From San Antonio.
A federal lawsuit filed Monday on behalf of gay couples challenges the state’s constitutional amendment against same-sex marriage and seeks to bar Texas officials from enforcing it.
“In Texas, Plaintiffs cannot legally marry their partner before family, friends, and society — a right enjoyed by citizens who wish to marry a person of the opposite sex. And should they become married in a state that has established marriage equality, Texas explicitly voids their marriage,” the lawsuit states. “There is no rational basis, much less a compelling government purpose, for Texas to deny plaintiffs the same right to marry enjoyed by the majority of society.”
Filed in San Antonio, the suit names as plaintiffs two same-sex couples: Mark Phariss and Vic Holmes of Plano and Cleopatra De Leon and Nicole Dimetman of Austin.
But it makes clear the litigation is pursuing rights for a larger group of people in similar situations.

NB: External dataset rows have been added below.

(** * Histogram utilities of the CPU quantile-histogram tree method

    A shallow embedding of [src/common/hist_util.h]: the histogram cuts
    and their bin searches, the compressed bin index, the sparse-row
    binary search, the histogram collection and the parallel histogram
    builder, followed by the properties proved about them.

    Conventions.
    - [uint32_t], [int32_t] and [size_t] values are integers in [Z]; the
      wrap-around of every operation that can wrap is written out
      ([u32], [i32_of_u32]).
    - [float] values are IEEE 754 values of the standard library's
      [spec_float]; [float] is binary32, that is precision 24 and
      maximal exponent 128.
    - [std::vector<T>] is [list T]; [v.at(i)] is the partial lookup
      [v !! i], [v[i]] on a vector the code has sized is the total lookup
      [v !!! i], and [v.resize(n, x)] is [resize n x v].
    - A failed [CHECK] and an exception thrown by [at] are [None]. *)

From Stdlib Require Import ZArith Lia Bool.
From Stdlib Require Import Floats.SpecFloat.
From stdpp Require Import base numbers option list list_numbers gmap.

#[local] Open Scope Z_scope.

(** ** Machine integers *)

Definition u32_max : Z := 2 ^ 32 - 1.
Definition size_max : Z := 2 ^ 64 - 1.

(** Reduction of an integer to [uint32_t]. *)
Definition u32 (z : Z) : Z := z mod 2 ^ 32.

(** [static_cast<int32_t>] of a [uint32_t] value (two's complement). *)
Definition i32_of_u32 (z : Z) : Z :=
  if decide (z < 2 ^ 31) then z else z - 2 ^ 32.

(** Element [i] of a vector the code indexes with [operator[]]. *)
Definition at_ {A} (l : list A) (i : Z) : option A :=
  if decide (0 ≤ i) then l !! Z.to_nat i else None.

(** ** Floats *)

(** [bst_float] is [float]: binary32. *)
Definition prec32 : Z := 24.
Definition emax32 : Z := 128.

#[global] Instance spec_float_inhabited : Inhabited spec_float :=
  populate S754_nan.

(** [static_cast<float>] of an integer. *)
Definition float_of_Z (z : Z) : spec_float :=
  binary_normalize prec32 emax32 z 0 false.

(** The float [m * 2^e]. *)
Definition float_of_bits (m e : Z) : spec_float :=
  binary_normalize prec32 emax32 m e false.

(** [static_cast<int32_t>] of a float: truncation towards zero.  The
    conversion is undefined in C++ for NaN, the infinities and values
    outside [int32_t]; the model gives 0 for the first two and the
    unreduced integer for the last. *)
Definition trunc_float (v : spec_float) : Z :=
  match v with
  | S754_finite s m e =>
      let a := if decide (0 ≤ e) then Z.pos m * 2 ^ e
               else Z.pos m / 2 ^ (- e) in
      if s then - a else a
  | _ => 0
  end.

(** Modelled from the spec: [common::AsCat] of [categorical.h], which is
    not part of the sources at hand; the category of a feature value is
    the value truncated to an integer ("Truncates the value in case it's
    not perfectly rounded", "the (integer-valued) category"). *)
Definition AsCat (v : spec_float) : Z := trunc_float v.

(** ** Binary searches of the C++ standard library *)

(** [std::upper_bound(values + first, values + first + len, value)] as a
    position in [values]: the loop halves [len] until it is 0.  [fuel]
    bounds the number of iterations; [len] iterations are never needed. *)
Fixpoint upper_bound_loop (values : list spec_float) (value : spec_float)
    (fuel : nat) (first len : Z) : Z :=
  match fuel with
  | O => first
  | S fuel' =>
      if decide (0 < len) then
        let half := len / 2 in
        let middle := first + half in
        if SFltb value (values !!! Z.to_nat middle)
        then upper_bound_loop values value fuel' first half
        else upper_bound_loop values value fuel' (middle + 1) (len - half - 1)
      else first
  end.

Definition upper_bound (values : list spec_float) (first last : Z)
    (value : spec_float) : Z :=
  upper_bound_loop values value (Z.to_nat (last - first)) first (last - first).

(** [std::lower_bound], likewise. *)
Fixpoint lower_bound_loop (values : list spec_float) (value : spec_float)
    (fuel : nat) (first len : Z) : Z :=
  match fuel with
  | O => first
  | S fuel' =>
      if decide (0 < len) then
        let half := len / 2 in
        let middle := first + half in
        if SFltb (values !!! Z.to_nat middle) value
        then lower_bound_loop values value fuel' (middle + 1) (len - half - 1)
        else lower_bound_loop values value fuel' first half
      else first
  end.

Definition lower_bound (values : list spec_float) (first last : Z)
    (value : spec_float) : Z :=
  lower_bound_loop values value (Z.to_nat (last - first)) first (last - first).

(** ** Histogram cuts *)

Module HistogramCuts.

Record t := {
  cut_values_ : list spec_float;
  cut_ptrs_ : list Z;
  min_vals_ : list spec_float
}.

(** An [Entry] of a sparse row: feature index and feature value. *)
Record Entry := { index : Z; fvalue : spec_float }.

Definition FeatureBins (c : t) (feature : Z) : option Z :=
  e ← at_ (cut_ptrs_ c) (u32 (feature + 1));
  Some (u32 (e - cut_ptrs_ c !!! Z.to_nat feature)).

Definition TotalBins (c : t) : Z := default 0 (last (cut_ptrs_ c)).

(** The index of a cut point that is strictly greater than the input
    value, or the last available index if none exists. *)
Definition SearchBin (c : t) (value : spec_float) (column_id : Z) : option Z :=
  beg ← at_ (cut_ptrs_ c) column_id;
  end_ ← at_ (cut_ptrs_ c) (u32 (column_id + 1));
  let it := upper_bound (cut_values_ c) beg end_ value in
  let idx := u32 it in
  Some (if decide (idx = end_) then u32 (idx - 1) else idx).

Definition SearchBin_entry (c : t) (e : Entry) : option Z :=
  SearchBin c (fvalue e) (index e).

(** The bin index of a categorical feature value. *)
Definition SearchCatBin (c : t) (e : Entry) : option Z :=
  end_ ← at_ (cut_ptrs_ c) (u32 (index e + 1));
  let beg := cut_ptrs_ c !!! Z.to_nat (index e) in
  let v := float_of_Z (AsCat (fvalue e)) in
  let bin_idx := lower_bound (cut_values_ c) beg end_ v in
  Some (u32 (if decide (bin_idx = end_) then bin_idx - 1 else bin_idx)).

End HistogramCuts.

(** The slice of feature [f] is [cut_values_[beg, end_)]; it is sorted
    when consecutive boundaries are strictly ascending. *)
Fixpoint ascending (l : list spec_float) : bool :=
  match l with
  | x :: (y :: _) as l' => SFltb x y && ascending l'
  | _ => true
  end.

Definition slice {A} (l : list A) (first last : Z) : list A :=
  take (Z.to_nat (last - first)) (drop (Z.to_nat first) l).

(** Both loops have one shape: the position advances past [middle] when
    [adv middle] holds. *)
Fixpoint bisect_loop (adv : Z → bool) (fuel : nat) (first len : Z) : Z :=
  match fuel with
  | O => first
  | S fuel' =>
      if decide (0 < len) then
        let half := len / 2 in
        let middle := first + half in
        if adv middle
        then bisect_loop adv fuel' (middle + 1) (len - half - 1)
        else bisect_loop adv fuel' first half
      else first
  end.

(** The feature of the bin search examples: numeric boundaries 2, 5, 9. *)
Definition cuts_2_5_9 : HistogramCuts.t :=
  {| HistogramCuts.cut_values_ := [float_of_Z 2; float_of_Z 5; float_of_Z 9];
     HistogramCuts.cut_ptrs_ := [0; 3];
     HistogramCuts.min_vals_ := [float_of_Z 1] |}.

(** The categorical feature of the examples: categories 1, 3, 7. *)
Definition cuts_1_3_7 : HistogramCuts.t :=
  {| HistogramCuts.cut_values_ := [float_of_Z 1; float_of_Z 3; float_of_Z 7];
     HistogramCuts.cut_ptrs_ := [0; 3];
     HistogramCuts.min_vals_ := [float_of_Z 1] |}.

(** ** Compressed bin index *)

Module Index.

(** [BinTypeSize]: the number of bytes of a stored bin index. *)
Definition kUint8BinsTypeSize : Z := 1.
Definition kUint16BinsTypeSize : Z := 2.
Definition kUint32BinsTypeSize : Z := 4.

(** Element [i] of the byte buffer [t] read as an array of unsigned
    integers of [size] bytes each (little-endian).  A read that is not
    inside the buffer is undefined in C++ and [None] here. *)
Definition get_uint (size : Z) (t : list Z) (i : Z) : option Z :=
  let bytes := take (Z.to_nat size) (drop (Z.to_nat (i * size)) t) in
  if decide (0 ≤ i ∧ Z.of_nat (length bytes) = size)
  then Some (little_endian_to_Z 8 bytes) else None.

Definition GetValueFromUint8 : list Z → Z → option Z := get_uint 1.
Definition GetValueFromUint16 : list Z → Z → option Z := get_uint 2.
Definition GetValueFromUint32 : list Z → Z → option Z := get_uint 4.

(** [data_ptr_] always points to the storage of [data_] once [Resize] has
    run, so a read through it is a read of [data_].  [offset_ptr_] is
    kept as the flag "not null". *)
Record t := {
  data_ : list Z;
  offset_ : list Z;
  binTypeSize_ : Z;
  p_ : Z;
  offset_ptr_ : bool;
  func_ : list Z → Z → option Z
}.

(** The constructor [Index()]. *)
Definition new : t :=
  {| data_ := []; offset_ := []; binTypeSize_ := kUint8BinsTypeSize;
     p_ := 1; offset_ptr_ := false; func_ := GetValueFromUint8 |}.

Definition set_func (x : t) (binTypeSize : Z) (f : list Z → Z → option Z) : t :=
  {| data_ := data_ x; offset_ := offset_ x; binTypeSize_ := binTypeSize;
     p_ := p_ x; offset_ptr_ := offset_ptr_ x; func_ := f |}.

Definition SetBinTypeSize (x : t) (binTypeSize : Z) : option t :=
  if decide (binTypeSize = kUint8BinsTypeSize)
  then Some (set_func x binTypeSize GetValueFromUint8)
  else if decide (binTypeSize = kUint16BinsTypeSize)
  then Some (set_func x binTypeSize GetValueFromUint16)
  else if decide (binTypeSize = kUint32BinsTypeSize)
  then Some (set_func x binTypeSize GetValueFromUint32)
  else None.

Definition GetBinTypeSize (x : t) : Z := binTypeSize_ x.

(** [operator[]]: the decoded element, plus the offset of its feature
    when the offset table is present; the sum is a [uint32_t] sum. *)
Definition get (x : t) (i : Z) : option Z :=
  if offset_ptr_ x then
    v ← func_ x (data_ x) i;
    if decide (p_ x = 0) then None
    else o ← at_ (offset_ x) (i mod p_ x); Some (u32 (v + o))
  else func_ x (data_ x) i.

Definition OffsetSize (x : t) : Z := Z.of_nat (length (offset_ x)).

Definition Size (x : t) : Z := Z.of_nat (length (data_ x)) / binTypeSize_ x.

Definition Resize (x : t) (nBytesData : Z) : t :=
  {| data_ := resize (Z.to_nat nBytesData) 0 (data_ x);
     offset_ := offset_ x; binTypeSize_ := binTypeSize_ x; p_ := p_ x;
     offset_ptr_ := offset_ptr_ x; func_ := func_ x |}.

(** [offset_.data()] is null only as long as the table has no storage.
    [resize] never gives storage back, so the pointer is set when the
    table has entries now, had entries before the call, or had storage
    at an earlier call (the pointer was set already): a table shrunk to
    no entries keeps its pointer, with [p_ = 0]. *)
Definition ResizeOffset (x : t) (nDisps : Z) : t :=
  {| data_ := data_ x;
     offset_ := resize (Z.to_nat nDisps) 0 (offset_ x);
     binTypeSize_ := binTypeSize_ x; p_ := nDisps;
     offset_ptr_ := offset_ptr_ x || bool_decide (offset_ x ≠ [])
                    || bool_decide (0 < nDisps);
     func_ := func_ x |}.

(** Modelled from the spec: the write of one bin index through the typed
    pointer [data<T>()], which the builder of the index matrix (not part
    of the sources at hand) performs: element [i] of the buffer, seen as
    an array of [binTypeSize_]-byte integers, becomes [v]. *)
Definition set_uint (size : Z) (t : list Z) (i v : Z) : option (list Z) :=
  if decide (0 ≤ i ∧ (i + 1) * size ≤ Z.of_nat (length t))
  then Some (list_inserts (Z.to_nat (i * size)) (Z_to_little_endian size 8 v) t)
  else None.

Definition write (x : t) (i v : Z) : option t :=
  d ← set_uint (binTypeSize_ x) (data_ x) i v;
  Some {| data_ := d; offset_ := offset_ x; binTypeSize_ := binTypeSize_ x;
          p_ := p_ x; offset_ptr_ := offset_ptr_ x; func_ := func_ x |}.

(** Modelled from the spec: the write of one entry of the offset table
    through [Offset()]. *)
Definition write_offset (x : t) (j o : Z) : option t :=
  if decide (0 ≤ j < OffsetSize x)
  then Some {| data_ := data_ x; offset_ := <[Z.to_nat j := o]> (offset_ x);
               binTypeSize_ := binTypeSize_ x; p_ := p_ x;
               offset_ptr_ := offset_ptr_ x; func_ := func_ x |}
  else None.

(** The calls that size or configure an index, and their outcome. *)
Inductive call :=
  | CallSetBinTypeSize (binTypeSize : Z)
  | CallResize (nBytesData : Z)
  | CallResizeOffset (nDisps : Z).

Definition step (x : t) (c : call) : option t :=
  match c with
  | CallSetBinTypeSize b => SetBinTypeSize x b
  | CallResize n => Some (Resize x n)
  | CallResizeOffset n => Some (ResizeOffset x n)
  end.

Fixpoint run (x : t) (cs : list call) : option t :=
  match cs with
  | [] => Some x
  | c :: cs' => x' ← step x c; run x' cs'
  end.

(** The data buffer and the offset table describe the same topology when
    the number of stored elements is a multiple of the number of
    features, the length of the offset table. *)
Definition same_topology (x : t) : bool :=
  bool_decide (OffsetSize x = 0 ∨ Size x mod OffsetSize x = 0).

In 2001, Dimetman was running her own business and De Leon was working as a statistical analyst while serving in the Texas Air National Guard.
In 2009, they traveled to Massachusetts, where same-sex marriage had been allowed for five years, to make their union legal.

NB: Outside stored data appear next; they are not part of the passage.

(** The outcomes that are not [return lines] leave [lines] alone, unless
    an exception interrupts a run that had already appended. *)
Lemma cut_keeps_lines fuel line d lines o st :
  cut fuel line d lines = Some (o, st) ->
  match o with
  | RetWhole _ | RetSplit _ _ | RetNone => st = lines
  | _ => True
  end.
Proof.
  destruct fuel as [|fuel]; simpl; [discriminate|].
  destruct (leb d zero || leb (length (coords line)) d); [intros H; now inversion H|].
  destruct (scan line d 0 (coords line)) as [|i|i]; [intros H; now inversion H| |].
  - destruct (new_LineString (firstn (i + 1) (coords line)));
      [|destruct (new_LineString (skipn i (coords line)))]; intros H; now inversion H.
  - destruct (new_LineString (firstn i (coords line) ++ [_])); [intros H; now inversion H|].
    destruct (new_LineString (_ :: skipn i (coords line))) as [e|line'];
      [intros H; now inversion H|].
    destruct (ltb d (length (coords line'))).
    + destruct (cut fuel line' d _) as [[[] ?]|]; intros H; now inversion H.
    + intros H; now inversion H.
Qed.

Lemma cut_lost fuel line d lines st :
  cut fuel line d lines = Some (RetLines false, st) ->
  exists new, st = lines ++ new /\ lost_pieces (coords line) new.
Proof.
  revert line lines st. induction fuel as [|fuel IH]; intros line lines st; simpl; [discriminate|].
  destruct (leb d zero || leb (length (coords line)) d); [discriminate|].
  destruct (scan line d 0 (coords line)) as [|i|i]; [discriminate| |].
  - destruct (new_LineString (firstn (i + 1) (coords line)));
      [|destruct (new_LineString (skipn i (coords line)))]; discriminate.
  - set (cp := interpolate (coords line) d).
    destruct (new_LineString (firstn i (coords line) ++ [cp])) as [e|piece] eqn:Epiece;
      [discriminate|].
    apply new_LineString_piece in Epiece as [Hfront ->].
    destruct (new_LineString (cp :: skipn i (coords line))) as [e|line'] eqn:Eline;
      [discriminate|].
    assert (Hskip : skipn i (coords line) <> []) by (intros E; rewrite E in Eline; discriminate).
    apply new_LineString_inr in Eline as ->.
    destruct (ltb d (length (coords (mkLine (cp :: skipn i (coords line)))))); [|discriminate].
    destruct (cut fuel _ d (lines ++ [_])) as [[o lines2]|] eqn:Erec; [|discriminate].
    pose proof (cut_keeps_lines _ _ _ _ _ _ Erec) as Hkeep.
    destruct o as [? | ? ? | [|] | | ?]; intros H; inversion H; subst; clear H;
      try (exists [mkLine (firstn i (coords line) ++ [cp])]; split;
           [reflexivity | now apply lost_stop]).
    apply IH in Erec as (new & -> & Hnew).
    exists (mkLine (firstn i (coords line) ++ [cp]) :: new).
    split; [now rewrite <- app_assoc|]. now apply lost_more.
Qed.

“We knew we were going to start a family soon,” said Dimetman, 37, now an attorney. “When you’re bringing a kid into the world, you want to be able to say you’re as married as you can be.”
Last year, De Leon, 38, gave birth to the couple’s son. Dimetman had to go through the process of adopting him.
“If our marriage was recognized in Texas, just by virtue of the fact that he was born within our marriage, he would be both of (ours) legally,” she said. The adoption, she said, “was an extreme invasion of our privacy, for no good reason.”
The couple decided to join in as plaintiffs in the lawsuit “because it’s important for our family to be treated equally under the law.”
Unlike the first lawsuit, which according to the Observer has since been withdrawn, this one involves a gold-plated law firm in Akin Gump Strauss Hauer & Feld, has the enthusiastic backing of Equality Texas, and makes a clear legal claim of harm done to the plaintiffs. And we still haven’t tackled the issues of military benefits or divorce proceedings. I wonder if the state will have a more coherent legal strategy when it defends itself in this one.